[Dataset entries]:
⟨

(** What an activation answers, on every branch: an unknown deployment is
    an error and a draining one the retry error, both leaving the tables
    alone; otherwise it succeeds, with an active lease of the owner bound to
    the newest instance: the live one if there is one, or a fresh [starting]
    instance of the next generation, whose caller alone is told to start it. *)
Lemma acquireActivationLease_spec input s :
  keyed activation_leases_table (st_db s) ->
  unique_ok activation_leases_deployment_kind_owner_idx (activationLeases (st_db s)) ->
  ids_fresh "lease" activation_leases_table s -> ids_fresh "rti" runtime_instances_table s ->
  let did := acq_deploymentId input in
  let latest := latest_instance did (st_db s) in
  match deployments (st_db s) !! did with
  | None => exists s', st_db s' = st_db s /\ acquireActivationLease input s =
      (Err (Error "Cannot activate an unknown Deployment."), s')
  | Some _ =>
      if match latest with Some l => has_status RuntimeStatus.draining l | None => false end then
        exists s', st_db s' = st_db s /\
          acquireActivationLease input s = (Err RuntimeInstanceDrainingError, s')
      else exists a s', acquireActivationLease input s = (Ok a, s') /\
        let r := act_runtimeInstance a in
        lease_for input (RuntimeInstance.id r) (act_lease a) /\
        activationLeases (st_db s')
          = <[ActivationLease.id (act_lease a) := act_lease a]> (activationLeases (st_db s)) /\
        latest_instance did (st_db s') = Some r /\ live r = true /\
        (act_starter a = false -> latest = Some r /\
           runtimeInstances (st_db s') = runtimeInstances (st_db s)) /\
        (act_starter a = true -> match latest with Some l => live l = false | None => True end /\
           RuntimeInstance.generation r = next_generation latest /\
           RuntimeInstance.status r = RuntimeStatus.starting /\
           runtimeInstances (st_db s')
             = <[RuntimeInstance.id r := r]> (runtimeInstances (st_db s)))
  end.
Proof.
  intros Hkey Hu Hfl Hfr did latest.
  destruct (deployments (st_db s) !! did) as [dep|] eqn:Hdep.
  2: { exists s. split; [done|]. unfold acquireActivationLease, transaction, bind, read, gets.
       fold did. rewrite Hdep. simpl. f_equal. by destruct s. }
  destruct (match latest with Some l => _ | None => false end) eqn:Hdr.
  { exists s. split; [done|]. unfold acquireActivationLease, transaction.
    erewrite bind_step by reflexivity. fold did. rewrite Hdep.
    erewrite bind_step by reflexivity. rewrite (bind_step _ _ _ _ _ (now_or_run _ _)).
    erewrite bind_step by reflexivity. fold latest. rewrite Hdr.
    rewrite (bind_err _ _ s RuntimeInstanceDrainingError s) by reflexivity.
    f_equal. by destruct s. }
  destruct (acquireActivationLease_succeeds input s Hkey Hu Hfl Hfr) as (a & s' & Hrun).
  { by exists dep. }
  { fold did latest. destruct latest as [l|]; [|done]. by apply bool_decide_eq_false in Hdr. }
  exists a, s'. split; [done|].
  apply acquireActivationLease_ok in Hrun as (_ & Hl & Hlf & Hcase); [|done].
  cbv zeta in *. split; [done|]. split; [done|]. fold did latest in Hcase.
  destruct (act_starter a).
  - destruct Hcase as (Hdead & (now & id & Hr) & Hnone & Hdb). 
    assert (Hrt : runtimeInstances (st_db s') = <[RuntimeInstance.id (act_runtimeInstance a) :=
      act_runtimeInstance a]> (runtimeInstances (st_db s))) by (by rewrite Hdb).
    assert (Hf : RuntimeInstance.deploymentId (act_runtimeInstance a) = did /\
      RuntimeInstance.generation (act_runtimeInstance a) = next_generation latest /\
      RuntimeInstance.status (act_runtimeInstance a) = RuntimeStatus.starting) by (by rewrite Hr).
    destruct Hf as (Hd & Hg & Hst). split; [by eapply latest_instance_insert|].
    split; [unfold live; by rewrite Hst|]. split; [done|]. by repeat split.
  - destruct Hcase as (Hlat & Hst & Hdb). 
    assert (Hrt : runtimeInstances (st_db s') = runtimeInstances (st_db s)) by (by rewrite Hdb).
    split; [|split; [|done]].
    + unfold latest_instance in *. by rewrite Hrt.
    + unfold live. by destruct Hst as [-> | ->].
Qed.
(* ===== verification/Projects.v ===== *)
(** * Projects, source preflights and Git credentials

    [packages/db/src/postgres-project-store.ts]: the creation of a project under
    the first free slug, the queue of source preflights (a checkout that is
    inspected before a project exists), the creation of a project from a
    preflight, Git credentials, and the request of a project's deletion.  The
    deletion itself is in [Deletion]. *)

From stdpp Require Import pretty.
From S2P Require Import Prelude Strings Encoding Schema Store Tables Sample Jobs Runtime Slugs.

Open Scope eve_scope.
Open Scope string_scope.

(** ** The default owner *)

Definition DEFAULT_TEAM_ID : string := "team_local".

Definition defaultOwner : string := "user_local_admin".

(** [onConflictDoNothing({ target: table.id })] *)
Definition insert_if_absent {R} (T : table string R) (r : R) : Tx unit :=
  t <- read (tbl T) ;;
  if bool_decide (is_Some (t !! tbl_id T r)) then ret tt
  else _r <- insert_row T r ;; ret tt.

Definition ensureDefaultOwner : Tx unit :=
  transaction (
    now <- clock ;;
    insert_if_absent teams_table (Team.mk DEFAULT_TEAM_ID "Eveland" "eveland" None None now) ;;
    insert_if_absent users_table
      (User.mk defaultOwner "admin@example.com" false "Local Admin" None None (Some "user") (Some false)
         None None now now)).

(** ** The payload of an import *)

(** [JobGitCredential] *)
Record job_git_credential : Type := mk_job_credential {
  jg_userId : string; jg_host : string; jg_encryptedToken : string; jg_persistAfterImport : bool
}.

Definition credential_json (c : job_git_credential) : json :=
  JObj [("userId", JStr (jg_userId c)); ("host", JStr (jg_host c));
        ("encryptedToken", JStr (jg_encryptedToken c));
        ("persistAfterImport", JBool (jg_persistAfterImport c))].

Definition kind_text (kind : import_kind) : string :=
  match kind with ImportKind.git => "git" | ImportKind.zip => "zip" end.

(** [value ?? null] and [...(cond ? { key: value } : {})] *)
Definition or_null (s : option string) : json := from_option JStr JNull s.
Definition optional (key : string) (value : option json) : list (string * json) :=
  from_option (fun v => [(key, v)]) [] value.
Definition flag (key : string) (b : bool) : list (string * json) :=
  if b then [(key, JBool true)] else [].

Definition sourceProvenanceFor (kind : import_kind) (uploadOrigin uploadedBy : option string)
    : list (string * json) :=
  match kind with
  | ImportKind.git => [("origin", JStr "git-sync")]
  | ImportKind.zip =>
      (optional "origin" (JStr <$> truthy uploadOrigin)
       ++ optional "uploadedBy" (JStr <$> truthy uploadedBy))%list
  end.

Definition import_payload (kind : import_kind) (gitUrl sourcePath : option string)
    (deployAfterImport promoteAfterDeploy : bool) (credential : option job_git_credential)
    (provenance more : list (string * json)) : json :=
  JObj ([("importKind", JStr (kind_text kind)); ("gitUrl", or_null gitUrl);
         ("sourcePath", or_null sourcePath)]
        ++ flag "deployAfterImport" deployAfterImport
        ++ flag "promoteAfterDeploy" promoteAfterDeploy
        ++ optional "gitCredential" (credential_json <$> credential)
        ++ provenance ++ more)%list.

(** ** Projects *)

(** [CreateProjectInput] *)
Record project_input : Type := mk_project_input {
  pi_name : string; pi_importKind : import_kind; pi_gitUrl : option string;
  pi_sourcePath : option string; pi_deployAfterImport : bool; pi_promoteAfterDeploy : bool;
  pi_gitCredential : option job_git_credential; pi_uploadOrigin : option string;
  pi_uploadedBy : option string; pi_requireExactSlug : bool
}.

Definition new_project (id slug : string) (kind : import_kind) (gitUrl : option string) (now : time)
    : Project.project_row :=
  Project.mk id slug DEFAULT_TEAM_ID defaultOwner slug None kind gitUrl ProjectStatus.import_pending
    DeploymentStatus.not_deployed None None None None None None now now.

Section Projects.
Context `{Platform} `{UnicodeText}.

Definition isProjectSlugAvailable (slug : string) : Tx bool :=
  read (fun d => match find_where (fun r => bool_decide (Project.slug r = slug)) (projects d) with
                 | Some _ => false
                 | None => true
                 end).

Definition insert_project (slug : string) (kind : import_kind) (gitUrl : option string)
    : Tx Project.project_row :=
  id <- createId "proj" ;;
  now <- clock ;;
  insert_row projects_table (new_project id slug kind gitUrl now).

(** The claim of one candidate. *)
Definition claim_project (input : project_input) (slug : string) : Tx (option Project.project_row) :=
  try_catch
    (row <- insert_project slug (pi_importKind input) (pi_gitUrl input) ;; ret (Some row))
    (fun e => if isUniqueConstraint e "projects_slug_unique" then ret None else throw e).

(** [error.message.startsWith("Failed to claim a unique project slug")] *)
Definition slug_claim_failed (e : error) : bool :=
  match e with Error m => String.prefix "Failed to claim a unique project slug" m | _ => false end.

Definition createProject (input : project_input) : Tx Project.project_row :=
  ensureDefaultOwner ;;
  row <- try_catch
    (claimProjectSlug (pi_name input) (claim_project input)
       (if pi_requireExactSlug input then Some 1 else None))
    (fun e => if pi_requireExactSlug input && slug_claim_failed e
              then throw ProjectSlugConflictError else throw e) ;;
  _job <- enqueueJob (Project.id row) "import_source"
    (Some (import_payload (pi_importKind input) (pi_gitUrl input) (pi_sourcePath input)
             (pi_deployAfterImport input) (pi_promoteAfterDeploy input) (pi_gitCredential input)
             (sourceProvenanceFor (pi_importKind input) (pi_uploadOrigin input) (pi_uploadedBy input))
             [])) ;;
  ret row.
Lemma run_in_cons id ids t j :
  run_in (id :: ids) t j =
  owned ScheduleRun.scheduleId t id j || run_in ids (kept (by_column ScheduleRun.scheduleId id) t) j.
Proof.
  unfold run_in, owned. destruct (t !! j) as [r|] eqn:Hr.
  - destruct (by_column ScheduleRun.scheduleId id r) eqn:Hm; unfold by_column in Hm; rewrite Hm; simpl.
    + apply bool_decide_eq_true in Hm as <-. apply bool_decide_eq_true. by left.
    + apply bool_decide_eq_false in Hm. replace (kept _ t !! j) with (Some r).
      * apply bool_decide_ext. rewrite elem_of_cons. naive_solver.
      * symmetry. apply kept_lookup. split; [done|]. by apply bool_decide_eq_false.
  - replace (kept _ t !! j) with (@None ScheduleRun.schedule_run_row); [done|].
    symmetry. apply eq_None_not_Some. intros [x [Hx _]%kept_lookup]. congruence.
Qed.

Lemma without_schedule_rows_cons id ids d :
  without_schedule_rows ids (without_schedule_row id d) = without_schedule_rows (id :: ids) d.
Proof.
  destruct d. unfold without_schedule_rows, without_schedule_row, set_schedules. cbn. rewrite !kept_cons.
  f_equal. rewrite kept_kept. apply kept_ext. intros k r _. by rewrite run_in_cons.
Qed.

Lemma delete_schedule_rows ids s d :
  schedules_clear ids d ->
  for_m ids (fun schedule =>
    delete_by schedule_runs_table ScheduleRun.scheduleId schedule cascade_schedule_run
      refs_to_schedule_runs ;;
    delete_by schedule_versions_table ScheduleVersion.scheduleId schedule no_cascade
      refs_to_schedule_versions) (s <| st_db := d |>) =
  (Ok tt, s <| st_db := without_schedule_rows ids d |>).
Proof.
  unfold for_m. revert d. induction ids as [|id ids IH]; intros d Hclear; cbn [fold_m].
  - unfold ret. f_equal. destruct d. unfold without_schedule_rows, set_schedules. cbn. rewrite !kept_nil.
    rewrite kept_all; [done|]. intros k r _. unfold run_in.
    destruct (_ !! _); [|done]. by apply bool_decide_eq_false, not_elem_of_nil.
  - rewrite (bind_step _ _ _ _ _ (delete_schedule_row id ids s d Hclear)).
    rewrite IH by by apply schedules_clear_next. by rewrite without_schedule_rows_cons.
Qed.

(** ** The steps *)

Section Steps.
Context (p : string) (d : database) (s : store) (Hdel : deletable p d).
Let Hun : unreferenced p d := de_unreferenced p d Hdel.
Local Abbreviation after := (after_step p d).
Local Abbreviation at_step n := (s <| st_db := after n |>).

Lemma delete_step {K R} `{Countable K} (T : table K R) column cascade refs n :
  cascade (after n) (tbl_set T (kept (by_column column p)) (after n)) = after (S n) ->
  Forall (fun ref : foreign_key => ref (after n) (after (S n)) = None) refs ->
  delete_by T column p cascade refs (at_step n) = (Ok tt, at_step (S n)).
Proof. apply delete_by_ok. Qed.

Lemma step_1 : delete_by logs_table Log.projectId p no_cascade [] (at_step 0) = (Ok tt, at_step 1).
Proof. apply delete_step; [reflexivity|constructor]. Qed.

Lemma step_3 :
  delete_by session_nodes_table SessionNode.projectId p no_cascade refs_to_session_nodes (at_step 2) =
  (Ok tt, at_step 3).
Proof.
  apply delete_step; [reflexivity|]. repeat constructor; (eapply fk_apart; [|reflexivity..]); apply Hun.
Qed.

(** The rows that hang from the project's, deleted before. *)
Lemma owned_apart {K R R'} `{Countable K} (t : gmap K R) (column : R -> string) project
    (t' : gmap string R') :
  apart t (fun r => owned project t' p (column r)) (fun r => Some (column r)) t' (by_column project p).
Proof. intros k r j r' _ Hm [= <-] Hr'. unfold owned in Hm. by rewrite Hr' in Hm. Qed.

Lemma owned_apart_option {K R R'} `{Countable K} (t : gmap K R) (column : R -> option string) mine project
    (t' : gmap string R') :
  (forall r j, mine r = false -> column r = Some j -> owned project t' p j = false) ->
  apart t mine column t' (by_column project p).
Proof. intros Hm k r j r' _ Hr Hj Hr'. specialize (Hm r j Hr Hj). unfold owned in Hm. by rewrite Hr' in Hm. Qed.

Lemma step_4 :
  delete_by sessions_table Session.projectId p cascade_session refs_to_sessions (at_step 3) =
  (Ok tt, at_step 4).
Proof.
  apply delete_step.
  - unfold cascade_session. by rewrite (cascade_owned _ _ _ Session.projectId p); [|same_updates|].
  - repeat constructor; (eapply fk_apart; [|reflexivity..]); [apply Hun|apply owned_apart..].
Qed.

Lemma same_tables (r : result unit) d1 d2 : d1 = d2 -> (r, s <| st_db := d1 |>) = (r, s <| st_db := d2 |>).
Proof. by intros ->. Qed.

(** A loop over the ids read before it ends in the next step. *)
Lemma step_2 ids :
  (forall id, bool_decide (id ∈ ids) = session_mine p d id) ->
  for_m ids (fun session =>
    delete_by model_usage_table ModelUsage.sessionId session no_cascade [] ;;
    delete_by session_events_table SessionEvent.sessionId session no_cascade []) (at_step 1) =
  (Ok tt, at_step 2).
Proof.
  intros Hids. rewrite delete_session_rows. apply same_tables. unfold after_step, set_field. cbn -[since].
  f_equal; apply kept_ext; intros k r _; apply Hids.
Qed.

Lemma step_7 ids :
  (forall id, bool_decide (id ∈ ids) = route_mine p d id) ->
  for_m ids (fun route => delete_by route_targets_table RouteTarget.routeId route no_cascade []) (at_step 6) =
  (Ok tt, at_step 7).
Proof.
  intros Hids. rewrite delete_route_rows. apply same_tables. unfold after_step, set_field. cbn -[since].
  f_equal. apply kept_ext. intros k r _. apply Hids.
Qed.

⟩

[Work item]: Return, word for word, the lines of the data above from the line with "(forall r j, mine" through the line with "- unfold cascade_session.", inclusive.

[Exercise result]:
  (forall r j, mine r = false -> column r = Some j -> owned project t' p j = false) ->
  apart t mine column t' (by_column project p).
Proof. intros Hm k r j r' _ Hr Hj Hr'. specialize (Hm r j Hr Hj). unfold owned in Hm. by rewrite Hr' in Hm. Qed.

Lemma step_4 :
  delete_by sessions_table Session.projectId p cascade_session refs_to_sessions (at_step 3) =
  (Ok tt, at_step 4).
Proof.
  apply delete_step.
  - unfold cascade_session. by rewrite (cascade_owned _ _ _ Session.projectId p); [|same_updates|].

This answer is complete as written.